世界を二分する組織のどちらもが欲する少女、それでも口説きたいと思ってしまった。
このまま拐えば、どちらも彼の敵になる。
「だが、強要はしない。お前を殺そうとした連中への報復に、魔王の復活を望むなら、このまま去る。勇者どもに殺されてやるなら、奴らの元へ届けよう」
差し出した手と彼の顔を見比べるスノウに、彼は片目を閉じた。
「元の生活には戻してやれねーが、それでもお前の意思を最大限に尊重する。

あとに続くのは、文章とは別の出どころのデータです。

Lemma scale_cases (vecA vecB : list number) :
  all_finite [index vecA 0; index vecA 1; index vecB 0; index vecB 1] ->
  (Prim2SF (maxVal vecA vecB) = S754_infinity false
   /\ Prim2SF (scale vecA vecB) = S754_zero false)
  \/ (normal_ge_one (Prim2SF (maxVal vecA vecB))
      /\ exists m e, Prim2SF (scale vecA vecB) = S754_finite false m e).
Proof.
  intros Hf. unfold scale. rewrite center_minus_20. unfold maxVal.
  set (M := Math_max [Math_abs (index vecA 0); Math_abs (index vecA 1);
                      Math_abs (index vecB 0); Math_abs (index vecB 1); 1]).
  assert (HM : is_finite M = true /\ (1 <=? M) = true).
  { destruct (Math_max_finite (Math_abs (index vecA 0))
                [Math_abs (index vecA 1); Math_abs (index vecB 0);
                 Math_abs (index vecB 1); 1]) as [F G].
    - unfold all_finite in *.
      inversion Hf as [|? ? H0 Hf1]; subst.
      inversion Hf1 as [|? ? H1 Hf2]; subst.
      inversion Hf2 as [|? ? H2 Hf3]; subst.
      inversion Hf3 as [|? ? H3 _]; subst.
      repeat constructor; apply abs_finite; assumption.
    - split; [exact F|]. apply G. cbn. tauto. }
  destruct HM as [F G].
  destruct (pad_normal M (ge_one_normal M G F)) as [Hinf | Hn].
  - left. split; [exact Hinf|].
    rewrite div_spec, Hinf. reflexivity.
  - right. split; [exact Hn|]. apply quotient_normal. exact Hn.
Qed.

(** C9 (amended): the 2D projector maps [(px, py)] to
    [(center + px * scale, center - py * scale)], with
    [scale = (center - 20) / maxVal] and
    [maxVal = 1.2 * max(|a0|, |a1|, |b0|, |b1|, 1)]; for finite components
    the maximum is at least 1, the scale is finite and not negative, it is
    positive exactly when [maxVal] is finite, and the origin is drawn at the
    center of the canvas. *)
Theorem scale_finite_nonnegative (a0 a1 b0 b1 px py : number) :
  all_finite [a0; a1; b0; b1] ->
  let vecA := [a0; a1] in
  let vecB := [b0; b1] in
  maxVal vecA vecB
  = Math_max [Math_abs a0; Math_abs a1; Math_abs b0; Math_abs b1; 1]
    * 0x1.3333333333333p+0
  /\ (1 <=? Math_max [Math_abs a0; Math_abs a1; Math_abs b0; Math_abs b1; 1])
     = true
  /\ scale vecA vecB = (center - 20) / maxVal vecA vecB
  /\ getCoord vecA vecB px py
     = {| x := center + px * scale vecA vecB;
          y := center - py * scale vecA vecB |}
  /\ is_finite (scale vecA vecB) = true
  /\ (0 <=? scale vecA vecB) = true
  /\ ((0 <? scale vecA vecB) = true <-> is_finite (maxVal vecA vecB) = true)
  /\ getCoord vecA vecB 0 0 = {| x := center; y := center |}.
Proof.
  intros Hf vecA vecB.
  split; [reflexivity|]. split.
  { destruct (Math_max_finite (Math_abs a0)
                [Math_abs a1; Math_abs b0; Math_abs b1; 1]) as [_ G].
    - unfold all_finite in *.
      inversion Hf as [|? ? H0 Hf1]; subst.
      inversion Hf1 as [|? ? H1 Hf2]; subst.
      inversion Hf2 as [|? ? H2 Hf3]; subst.
      inversion Hf3 as [|? ? H3 _]; subst.
      repeat constructor; apply abs_finite; assumption.
    - apply G. cbn. tauto. }
  split; [reflexivity|]. split; [reflexivity|].
  destruct (scale_cases vecA vecB Hf) as [[Hm Hs] | [(m & e & Hm & _) (ms & es & Hs)]].
  - assert (Z0 : (0 * scale vecA vecB) = 0)
      by (apply Prim2SF_inj; rewrite mul_spec, Hs; reflexivity).
    repeat split.
    + rewrite is_finite_spec, Hs. reflexivity.
    + rewrite FloatAxioms.leb_spec, Hs. reflexivity.
    + rewrite FloatAxioms.ltb_spec, Hs. discriminate.
    + rewrite is_finite_spec, Hm. discriminate.
    + unfold getCoord. rewrite Z0. reflexivity.
  - assert (Z0 : (0 * scale vecA vecB) = 0).
    { apply Prim2SF_inj. rewrite mul_spec, Hs. reflexivity. }
    repeat split.
    + rewrite is_finite_spec, Hs. reflexivity.
    + rewrite FloatAxioms.leb_spec, Hs. reflexivity.
    + rewrite is_finite_spec, Hm. reflexivity.
    + rewrite FloatAxioms.ltb_spec, Hs. reflexivity.
    + unfold getCoord. rewrite Z0. reflexivity.
Qed.

Lemma scale_finite_nonnegative_witness :
  is_finite (scale [2; 1] [1; 3]) = true
  /\ (0 <=? scale [2; 1] [1; 3]) = true.
Proof.
  pose proof (scale_finite_nonnegative 2 1 1 3 0 0) as T.
  cbv zeta in T.
  refine ((fun P => conj (proj1 (proj2 (proj2 (proj2 (proj2 P)))))
                         (proj1 (proj2 (proj2 (proj2 (proj2 (proj2 P)))))))
            (T _)).
  repeat constructor.
Defined.

(** C9 as stated fails: with a finite component above about 1.5e308 the
    padded maximum overflows to [infinity] and the scale is 0, which is not
    positive; the vectors [1.6e308, 0] and [0, 0] are such a pair. *)
Lemma scale_not_positive :
  MathUtils.parseVectorString (JSString.lit "1.6e308, 0") = [sixteen_to_307; 0]
  /\ all_finite [sixteen_to_307; 0; 0; 0]
  /\ maxVal [sixteen_to_307; 0] [0; 0] = infinity
  /\ scale [sixteen_to_307; 0] [0; 0] = 0
  /\ (0 <? scale [sixteen_to_307; 0] [0; 0]) = false.
Proof.
  split; [vm_compute; reflexivity|].
  split; [repeat constructor|]. repeat split.
Qed.

End ScaleTheorem.

(* ===================================================================== *)
(** * Part III: further properties of the code                           *)
(* ===================================================================== *)

(** ** The routine on swapped and on zero vectors *)

Section Symmetry.
Import JS JSString MathUtils.
Local Open Scope float_scope.
Context `{MathLib}.

Lemma SFmul_comm (x y : spec_float) :
  SFmul prec emax x y = SFmul prec emax y x.
Proof.
  destruct x as [s|s| |s m e], y as [s'|s'| |s' m' e']; cbn [SFmul];
    rewrite ?(xorb_comm s s'); try reflexivity.
  rewrite (Pos.mul_comm m m'), (Z.add_comm e e'). reflexivity.
Qed.

(** The binary64 product does not depend on the order of its factors. *)
Lemma mul_comm (x y : float) : x * y = y * x.
Proof.
  apply Prim2SF_inj. rewrite !mul_spec. apply SFmul_comm.
Qed.

Lemma products_comm (a : list number) :
  forall b, products a b = products b a.
Proof.
  induction a as [|x a IH]; intros [|y b]; cbn [products];
    try reflexivity.
  rewrite (mul_comm x y), IH. reflexivity.
Qed.

Lemma dot_comm (a b : list number) : dot a b = dot b a.
Proof. unfold dot. rewrite products_comm. reflexivity. Qed.

Lemma rejects_comm (a b : list number) : rejects a b = rejects b a.
Proof.
  unfold rejects.
  rewrite (Nat.eqb_sym (length a) (length b)).
  destruct (length a =? 0)%nat, (length b =? 0)%nat; reflexivity.
Qed.

(** Swapping the two vectors swaps the two magnitudes and changes nothing
    else: the dot product, the similarity, the angle and the dimension are
    the same, and one order is rejected exactly when the other is. *)
Theorem calculate_swap (vecA vecB : list number) :
  calculateCosineSimilarity vecB vecA
  = option_map swap_result (calculateCosineSimilarity vecA vecB).
Proof.
  unfold calculateCosineSimilarity. rewrite (rejects_comm vecB vecA).
  destruct (rejects vecA vecB) eqn:R; [reflexivity|].
  apply rejects_false in R as [_ Hl].
  rewrite (for_loop_whole vecA vecB Hl), (for_loop_whole vecB vecA (eq_sym Hl)).
  cbn [option_map]. f_equal.
  unfold result_of_sums, swap_result. cbn [accDot accSqA accSqB].
  rewrite (dot_comm vecB vecA), <- Hl.
  rewrite (orb_comm (strict_eq (Math_sqrt (dot vecB vecB)) 0)).
  rewrite (mul_comm (Math_sqrt (dot vecB vecB))).
  destruct (strict_eq (Math_sqrt (dot vecA vecA)) 0
            || strict_eq (Math_sqrt (dot vecB vecB)) 0); reflexivity.
Qed.

Lemma is_zero_spec (x : float) :
  is_zero x = true <-> exists s, Prim2SF x = S754_zero s.
Proof.
  unfold is_zero. rewrite FloatAxioms.eqb_spec.
  change (Prim2SF PrimFloat.zero) with (S754_zero false). unfold SFeqb.
  destruct (Prim2SF x) as [s|s| |s m e]; cbn.
  - split; eauto.
  - destruct s; split; try discriminate; intros [? ?]; discriminate.
  - split; try discriminate. intros [? ?]; discriminate.
  - destruct s; split; try discriminate; intros [? ?]; discriminate.
Qed.

Lemma zero_square (x : float) : is_zero x = true -> x * x = 0.
Proof.
  intros Hx. apply is_zero_spec in Hx as [s Hs].
  apply Prim2SF_inj. rewrite mul_spec, Hs. destruct s; reflexivity.
Qed.

Lemma zero_vector_dot (a : list number) : zero_vector a -> dot a a = 0.
Proof.
  unfold dot, sum. intros Ha.
  assert (G : forall acc, acc = 0 ->
              fold_left PrimFloat.add (products a a) acc = 0).
  { induction Ha as [|c a Hc _ IH]; intros acc ->; [reflexivity|].
    cbn [products fold_left]. apply IH.
    rewrite (zero_square c Hc). reflexivity. }
  apply G. reflexivity.
Qed.

(** A vector of zeros has magnitude 0, so with it the result is similarity 0
    and angle 0 whatever the other vector holds, NaN and infinities
    included. *)
Theorem zero_vector_similarity (vecA vecB : list number) :
  vecA <> [] ->
  length vecA = length vecB ->
  zero_vector vecA \/ zero_vector vecB ->
  exists r,
    calculateCosineSimilarity vecA vecB = Some r
    /\ cosineSimilarity r = 0 /\ angleDegrees r = 0
    /\ dotProduct r = dot vecA vecB
    /\ (zero_vector vecA -> magnitudeA r = 0)
    /\ (zero_vector vecB -> magnitudeB r = 0).
Proof.
  intros Ha Hl Hz.
  rewrite (calculate_accepted vecA vecB Ha Hl).
  eexists. split; [reflexivity|].
  unfold result_of_sums. cbn [accDot accSqA accSqB].
  assert (G : strict_eq (Math_sqrt (dot vecA vecA)) 0
              || strict_eq (Math_sqrt (dot vecB vecB)) 0 = true).
  { destruct Hz as [Hz | Hz]; rewrite (zero_vector_dot _ Hz).
    - reflexivity.
    - apply orb_true_r. }
  rewrite G. cbn [cosineSimilarity angleDegrees dotProduct magnitudeA magnitudeB].
  repeat split; intros Hz'; rewrite (zero_vector_dot _ Hz'); reflexivity.
Qed.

……まぁ本音を言えば、一緒に来て欲しかったりするんだけど」
我ながら信用出来ねーなぁ、と思いながら、差し出した手を引っ込めはしない。
彼女を助けようと思った気持ちに、嘘はないのだ。
一年半。
それだけの間、彼はずっと彼女を見続けてきた。
本当はたった3ヶ月の契約だった依頼。
「辛い状況には、十分耐えただろ? 自分にはどうしようもない理由で捨てられて、小間使いみたいにただで働かされて、あげくの果てには正義も敵だ。……もう、頑張らなくていい」
契約を延長した時から、ずっと思っていた。
このまま孤児院を出で、平穏な生活をスノウが続けるのなら、それでいいと。
だが、スノウを狙う連中の手が伸びるなら、その時は彼女を助けようと。
その為に、魔王側と契約を続けた。
同時に勇者側に、彼女を狙う連中のアジトを……つまりは今いるこの場所を突き止めるために、暗殺の話を持って行った。
ーーーわざと襲撃に失敗し、魔王側を油断させてから一網打尽にするために。
「俺の名は【蛇蝎のオウカ】。口にする言葉は毒の味だ。呑めば死ぬかもしれん。……それでも」
オウカと名乗る彼は、牙を剥くように彼女に笑いかけた。